----- Provided material -----

Lemma rate_limited_git_once acquire lo : at_most_once (fun _ => True) (rate_limited_git env acquire lo).
Proof.
  intros q w. unfold rate_limited_git, bind, try_except, ret.
  destruct (acquire (git_key env q) w) as [[d|e] w1].
  - destruct (negb (rd_allowed d)); [left; by apply audit_raises|]. right. by exists w1, (fun x => x).
  - destruct e; try (left; by eexists _, _). destruct lo; [|left; by eexists _, _].
    right. by exists w1, (fun x => x).
Qed.

(** One publication is at most one provider call.  For every breaker that
    keeps the promise of its port, a call through the limiter and the breaker
    either raises without consulting the provider, or is a function of a single
    provider call and hands back its outcome unchanged. *)
Theorem git_provider_at_most_once acquire call `{!CircuitBreakerPort call} lo bo :
  at_most_once no_breaker_error (git_stack env acquire call lo bo).
Proof.
  unfold git_stack. eapply (at_most_once_compose (fun _ => True)).
  - apply rate_limited_git_once.
  - by apply circuit_breaking_git_once.
  - done.
Qed.
End DecoratorFacts.

(** Publishing the same commit again returns the same pull request; a different
    commit on the same branch is refused, and another tenant is not affected. *)
Lemma fake_open_twice q f ref f1 :
  fake_open_or_reuse_pr q f = (Ok ref, f1) ->
  (exists f2, fake_open_or_reuse_pr q f1 = (Ok (with_action ref "reused"), f2) /\ fk_open f2 = fk_open f1) /\
  (forall k, k <> (pq_tenant_id q, pq_repo_url q, pq_head_branch q) -> fk_open f1 !! k = fk_open f !! k) /\
  (forall sha t b, sha <> pq_head_commit_sha q ->
     exists m f2, fake_open_or_reuse_pr (mkPrRequest (pq_tenant_id q) (pq_trace_id q) (pq_repo_url q)
       (pq_base_ref q) (pq_head_branch q) sha t b) f1 = (Err (GitProviderInvalidRequestError m), f2)).
Proof.
  unfold fake_open_or_reuse_pr at 1. destruct (fk_open f !! _) as [old|] eqn:Eo.
  - destruct (String.eqb_spec (pr_head_commit_sha old) (pq_head_commit_sha q)) as [Hs|]; [|done].
    intros [= <- <-]. unfold fake_open_or_reuse_pr. cbn. rewrite Eo. split_and!.
    + rewrite Hs, String.eqb_refl. by eexists.
    + done.
    + intros sha t b Hne. destruct (String.eqb_spec (pr_head_commit_sha old) sha); [congruence|].
      by eexists _, _.
  - unfold make_ref. destruct (check_ref _); [|done]. intros [= <- <-]. unfold fake_open_or_reuse_pr. cbn.
    rewrite lookup_insert_eq. cbn. split_and!.
    + rewrite String.eqb_refl. by eexists.
    + intros k Hk. by rewrite lookup_insert_ne.
    + intros sha t b Hne. cbn.
      destruct (String.eqb_spec (pq_head_commit_sha q) sha); [congruence|]. by eexists _, _.
Qed.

-----

## Activity
Take every line from the listing above that includes the word "same" and copy it.

## Exercise response
(** Publishing the same commit again returns the same pull request; a different
    commit on the same branch is refused, and another tenant is not affected. *)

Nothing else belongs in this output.